Print the data that follows exactly as it stands, from its first line through the line containing "likes in between. *)", and stop there.

━━━━━ DATA SUPPLIED

(* ===== verification/CacheLife.v ===== *)
(** * The life of a usage cache

    The properties of [UsageTree] and [Reconcile] together: a cache is made by
    a full scan and updated by partial reconciliations
    ([server/disk/soft/usage_tree.rs]), with the file system answering as it
    likes in between. *)
From S2P Require Import Prelude Planner DiskScan UsageTree Reconcile.

Local Open Scope Z_scope.

(** ** Totals are sums over directories *)

Definition base_at (ns : Nodes) (q : Path) : DirectoryUsage :=
  match ns !! q with Some node => base node | None => usage_default end.

Definition base_sum (ns : Nodes) (qs : gset Path) : DirectoryUsage :=
  usage_sum (base_at ns <$> elements qs).

Lemma base_sum_union ns qs rs :
  qs ## rs → base_sum ns (qs ∪ rs) = usage_add (base_sum ns qs) (base_sum ns rs).
Proof.
  intros Hd. unfold base_sum. rewrite elements_disj_union by done. by rewrite fmap_app, usage_sum_app.
Qed.

Lemma base_sum_subtrees ns ps :
  antichain ps →
  base_sum ns (⋃ (subtree ns <$> ps)) = usage_sum ((λ p, base_sum ns (subtree ns p)) <$> ps).
Proof.
  induction ps as [|p ps IH]; [done|]. intros [Hp Ha]%antichain_cons.
  rewrite subtrees_cons, base_sum_union, IH by
    (try done; intros q Hq (r & Hr & Hpre & Hs)%elem_of_subtrees;
     apply (apart_subtrees ns p r (Hp r Hr) q Hq); by apply elem_of_subtree).
  done.
Qed.

(** The longest path of a cache. *)
Definition height (ns : Nodes) : nat := S (max_list (length <$> (map_to_list ns).*1)).

Lemma height_above ns q : is_Some (ns !! q) → (length q < height ns)%nat.
Proof.
  intros [x Hx]. apply Nat.lt_succ_r, max_list_elem_of_le. apply list_elem_of_fmap.
  exists q. split; [done|]. apply list_elem_of_fmap. exists (q, x).
  split; [done|]. by apply elem_of_map_to_list.
Qed.

Lemma total_is_base_sum root ns :
  tree_ok root ns → ∀ p, is_Some (ns !! p) → total_at ns p = base_sum ns (subtree ns p).
Proof.
  intros Ht.
  assert (Hgo : ∀ k p, (height ns - length p ≤ k)%nat → is_Some (ns !! p) →
    total_at ns p = base_sum ns (subtree ns p)); [|by eauto].
  intros k. induction k as [|k IH]; intros p Hk Hp.
  { apply height_above in Hp. lia. }
  destruct Hp as [node Hnode]. unfold total_at. rewrite Hnode.
  rewrite (ok_total _ (tree_sums _ _ Ht) _ _ Hnode).
  assert (Ha : antichain (join p <$> elements (children node))).
  { eapply antichain_perm, (pushed_antichain ns p node); [|apply Ht|done].
    unfold pushed. apply reverse_Permutation. }
  rewrite (subtree_split _ _ _ _ Ht Hnode), base_sum_union.
  2:{ intros q Hq (r & Hr & Hpre & _)%elem_of_subtrees. apply elem_of_singleton in Hq as ->.
      apply list_elem_of_fmap in Hr as (n & -> & Hn%elem_of_elements).
      destruct (ok_child _ (tree_sums _ _ Ht) _ _ _ Hnode Hn) as [Hc _].
      rewrite join_normal in Hpre by done. apply prefix_length in Hpre.
      rewrite length_app in Hpre. simpl in Hpre. lia. }
  f_equal.
  - unfold base_sum. rewrite elements_singleton. cbn. unfold base_at. rewrite Hnode.
    by rewrite usage_add_0_r.
  - rewrite base_sum_subtrees by done. unfold children_total. rewrite <-list_fmap_compose.
    f_equal. apply list_fmap_ext. intros i n Hn%list_elem_of_lookup_2%elem_of_elements.
    destruct (ok_child _ (tree_sums _ _ Ht) _ _ _ Hnode Hn) as [Hc Hin]. cbn. apply IH; [|done].
    rewrite join_normal, length_app by done. cbn [length]. lia.
Qed.

(** ** Whatever the file system does *)

(** Directory entries have names: not empty, and without a slash. *)
Definition named_env (env : DiskEnv) : Prop :=
  ∀ now names d, open_path env now names = OpenedDir d → named d.

Record cache_ok (c : UsageTreeCache) : Prop := {
  cache_tree : tree_ok [] (nodes c);
  cache_bounded : tree_bounded (nodes c);
  cache_size : Z.of_nat (size (nodes c)) ≤ max_cached_directories c;
}.

Lemma open_root_named env now d id st :
  named_env env → open_root env now = Ok (d, id, st) → named d ∧ fstat d = Ok st.
Proof.
  intros Hn. unfold open_root. destruct (open_path env now []) as [e|d'] eqn:E; [done|].
  intros (st' & Hst & H)%bind_Ok. case_bool_decide; [done|]. simplify_eq.
  destruct (fstat d); [|done]. cbn in Hst. simplify_eq. split; [by eapply Hn|done].
Qed.

Lemma scan_full_bounded_ok env limits generation max_cached c :
  named_env env → 0 ≤ max_entries limits →
  scan_full_bounded env limits generation max_cached = Ok (Cached c) → cache_ok c.
Proof.
  intros Hn Hm. unfold scan_full_bounded. destruct (max_cached =? 0); [done|].
  intros ([[d id] st] & Ho & H)%bind_Ok. apply open_root_named in Ho as [Hd _]; [|done].
  destruct (scan_directory_tree _ _ _ _ _ _ _ _ _) as [[[t b] ns]|e] eqn:Hs; [|by destruct e].
  apply scan_tree_sound in Hs.
  2:{ unfold budget_good. cbn. unfold u64_max. lia. }
  destruct Hs as [? Hr _ Hf [= -> -> ->] _ _ Hsize Hp]. rewrite (right_id_L ∅ (∪)) in *.
  apply bind_Ok in H as (_ & _ & H). apply bind_Ok in H as (id' & _ & H).
  case_bool_decide; [done|]. simplify_eq. split; cbn [nodes].
  - by apply dir_nodes_tree, Hp.
  - by eapply (dir_nodes_bounded (max_depth limits)).
  - done.
Qed.

(** The subtrees staged for the planned candidates. *)
Lemma staged_from_ok env limits c root candidates changed b b1 staged b2 b3 :
  named_env env → named root → 0 ≤ max_entries limits → budget_good limits b1 →
  plan_candidates env limits c root changed b = Ok (candidates, b2) →
  stage_replacements env limits c root candidates 0 b1 = Ok (staged, b3) →
  staged_ok (nodes c) staged ∧ Forall (staged_from env limits root) staged.
Proof.
  intros Hn Hroot Hm Hb Hplan Hstage. unfold plan_candidates in Hplan.
  apply bind_Ok in Hplan as ([found b4] & Hfound & [= <- <-]).
  apply find_candidates_sound in Hfound.
  destruct (deduplicate_ok found) as (Ha & _ & Hin).
  apply stage_replacements_sound in Hstage as [Hcand Hfrom]; [|done].
  split; [|done]. split; [|by rewrite Hcand].
  intros s Hs. rewrite Forall_forall in Hfrom.
  destruct (Hfrom s Hs) as (now & d & st & Ho & Hst & Hbl & Hr & Hf & Hp & ->).
  assert (Hs1 : s.1 ∈ found).
  { apply Hin. rewrite <-Hcand. apply list_elem_of_fmap. eauto. }
  apply list_elem_of_lookup in Hs1 as [i Hi].
  destruct (Forall2_lookup_r _ _ _ _ _ Hfound Hi) as (path & _ & _ & Hne & Hcached).
  assert (Hd : named d).
  { destruct (open_components_from _ _ _ _ _ _ Ho) as [[_ ->]|(names & Hnames)]; [done|].
    by eapply Hn. }
  split_and!; [done..| |]; [by apply dir_nodes_tree, Hp|].
  by eapply (dir_nodes_bounded (max_depth limits)).
Qed.

Lemma check_good env limits b b' :
  io (check (elapsed env) limits b) = Ok b' → budget_good limits b → budget_good limits b'.
Proof.
  destruct (check _ _ _) eqn:E; [|done]. cbn. intros [= <-]. by apply check_Ok in E as (_ & ->).
Qed.

Lemma nearest_ancestor_good env limits c root reversed b candidate b' :
  nearest_ancestor env limits c root reversed b = Ok (candidate, b') →
  budget_good limits b → budget_good limits b'.
Proof.
  revert b. induction reversed as [|x parent IH]; intros b H Hb; cbn [nearest_ancestor] in H;
    apply bind_Ok in H as (b1 & Hb1%check_good & H); try done.
  destruct (nodes c !! reverse (x :: parent)); [|by eapply IH].
  destruct (open_relative_directory _ _ _ _) as [d|[|]]; [by simplify_eq|by eapply IH|done].
Qed.

Lemma find_candidates_good env limits c root changed b candidates b' :
  find_candidates env limits c root changed b = Ok (candidates, b') →
  budget_good limits b → budget_good limits b'.
Proof.
  revert b candidates. induction changed as [|path changed IH]; intros b candidates H Hb; cbn in H.
  { by simplify_eq. }
  apply bind_Ok in H as (b1 & Hb1%check_good & H); [|done].
  apply bind_Ok in H as (_ & _ & H).
  apply bind_Ok in H as ([candidate b2] & Hn%nearest_ancestor_good & H); [|done].
  apply bind_Ok in H as ([rest b3] & Hrest & [= <- <-]). by eapply IH.
Qed.

(** What a reconciliation that changes something commits. *)
Lemma reconcile_staged env limits c generation changed u c' :
  named_env env → 0 ≤ max_entries limits → changed ≠ [] →
  reconcile env limits c generation changed = Ok (u, c') →
  ∃ root id st candidates b staged,
    open_root env 0 = Ok (root, id, st) ∧ id = root_identity c ∧
    plan_candidates env limits c root changed (mkScanBudget 0 0) = Ok (candidates, b) ∧
    staged.*1 = candidates ∧ staged_ok (nodes c) staged ∧
    Forall (staged_from env limits root) staged ∧
    commit_replacements limits c staged = Ok (u, c').
Proof.
  intros Hn Hm Hne. unfold reconcile, full_unless. case_bool_decide; [done|].
  intros ([[root id] st] & Ho & Hx)%bind_Ok. case_bool_decide as Hid; [done|].
  apply bind_Ok in Hx as (x & _ & Hx). case_bool_decide; [done|].
  apply bind_Ok in Hx as ([candidates b] & Hplan & Hx).
  apply bind_Ok in Hx as ([staged b'] & Hstage & Hx).
  apply bind_Ok in Hx as (id' & _ & Hx). case_bool_decide; [done|].
  destruct (open_root env 0) as [[[r i] s]|] eqn:Hopen; [|done]. cbn in Ho. simplify_eq.
  pose proof (open_root_named _ _ _ _ _ Hn Hopen) as [Hroot _].
  assert (Hb0 : budget_good limits (mkScanBudget 0 0)) by (unfold budget_good, u64_max; cbn; lia).
  assert (Hb : budget_good limits b).
  { unfold plan_candidates in Hplan. apply bind_Ok in Hplan as ([found b4] & Hf & [= _ <-]).
    by eapply find_candidates_good. }
  destruct (staged_from_ok env limits c root candidates changed (mkScanBudget 0 0) b staged b b')
    as [Hs1 Hs2]; [done..|].
  apply stage_replacements_sound in Hstage as [Hcand _]; [|done].
  by eexists root, _, _, candidates, b, staged.
Qed.

Lemma reconcile_ok env limits c generation changed u c' :
  named_env env → 0 ≤ max_entries limits → cache_ok c →
  reconcile env limits c generation changed = Ok (u, c') →
  cache_ok c' ∧ u = cache_usage c' ∧ c' = c <| nodes := nodes c' |>.
Proof.
  intros Hn Hm [Ht Hb Hsize] H. destruct (decide (changed = [])) as [->|Hne].
  { unfold reconcile, full_unless in H. case_bool_decide as Hg; [done|].
    apply bind_Ok in H as ([[root id] st] & _ & H). case_bool_decide as Hid; [done|].
    apply bind_Ok in H as (x & _ & H). rewrite bool_decide_eq_true_2 in H by done. simplify_eq.
    split_and!; [done..|by destruct c']. }
  apply reconcile_staged in H as (root & id & st & candidates & b & staged & _ & _ & _ & _ &
    Hs & _ & Hc); [|done..].
  apply commit_replacements_sound in Hc as (Hcom & Hb' & Hc' & Hu & Hsz & _); [|done..].
  split_and!; [|done..]. split; [by eapply committed_tree|done|]. by rewrite Hc'.
Qed.

(** The caches of a scanner: a full scan makes one, partial reconciliations
    update it. *)
Inductive cache_of (limits : ScanLimits) : UsageTreeCache → Prop :=
  | cache_scanned env generation max_cached c :
      named_env env → scan_full_bounded env limits generation max_cached = Ok (Cached c) →
      cache_of limits c
  | cache_reconciled env c generation changed u c' :
      named_env env → cache_of limits c →
      reconcile env limits c generation changed = Ok (u, c') → cache_of limits c'.

Lemma cache_of_ok limits c : 0 ≤ max_entries limits → cache_of limits c → cache_ok c.
Proof.
  intros Hm. induction 1 as [env gen max_cached c Hn Hs|env c gen changed u c' Hn _ IH Hr].
  - by eapply scan_full_bounded_ok.
  - by eapply reconcile_ok in Hr as [? _].
Qed.

(** C35. A cache is always a tree that adds up.  Whatever the file system
    answered during the full scan that made it and the reconciliations since,
    every cached directory is listed by the cached directory above it, down
    from the root; the total of a directory is its own usage plus the totals of
    its children, no integer is out of range, and the number of directories
    stays within its bound.  So the usage that is enforced is the sum of what
    the cached directories hold. *)
Theorem cached_usage_adds_up limits c :
  0 ≤ max_entries limits → cache_of limits c →
  tree_ok [] (nodes c) ∧ tree_bounded (nodes c) ∧
  directory_count c ≤ max_cached_directories c ∧
  cache_usage c = base_sum (nodes c) (dom (nodes c)).
Proof.
  intros Hm Hok%cache_of_ok; [|done].
  destruct Hok as [Ht Hb Hsize]. split_and!; [done..|].
  rewrite cache_usage_total_at, (total_is_base_sum _ _ Ht); [|apply Ht].
  f_equal. apply set_eq. intros q. rewrite elem_of_subtree, elem_of_dom.
  split; [by intros [_ ?]|]. intros Hq. split; [apply prefix_nil|done].
Qed.

Definition demo_cache : UsageTreeCache :=
  mkUsageTreeCache (mkRootIdentity 1 10) "g" 10 (dir_nodes [] demo_root_stat (demo_root 100)).

Lemma demo_named size : named_env (demo_disk size).
Proof.
  assert (Hbase : named (demo_base size)).
  { cbn. unfold entry_name. split_and!; [done| |done..]. cbn. by repeat constructor. }
  intros now names d. cbn. repeat case_bool_decide; intros [= <-]; [|done].
  unfold demo_root. cbn -[demo_base]. unfold entry_name.
  split_and!; try done; cbn; by repeat constructor.
Qed.

Lemma demo_scanned : cache_of demo_limits demo_cache.
Proof.
  apply (cache_scanned _ (demo_disk 100) "g" 10); [apply demo_named|]. vm_compute. reflexivity.
Qed.

Lemma cached_usage_adds_up_witness :
  cache_usage demo_cache = base_sum (nodes demo_cache) (dom (nodes demo_cache)).
Proof.
  apply (cached_usage_adds_up demo_limits demo_cache); [done|apply demo_scanned].
Defined.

━━━━━━━━━━

> **EXERCISE RESPONSE**:
(* ===== verification/CacheLife.v ===== *)
(** * The life of a usage cache

    The properties of [UsageTree] and [Reconcile] together: a cache is made by
    a full scan and updated by partial reconciliations
    ([server/disk/soft/usage_tree.rs]), with the file system answering as it
    likes in between. *)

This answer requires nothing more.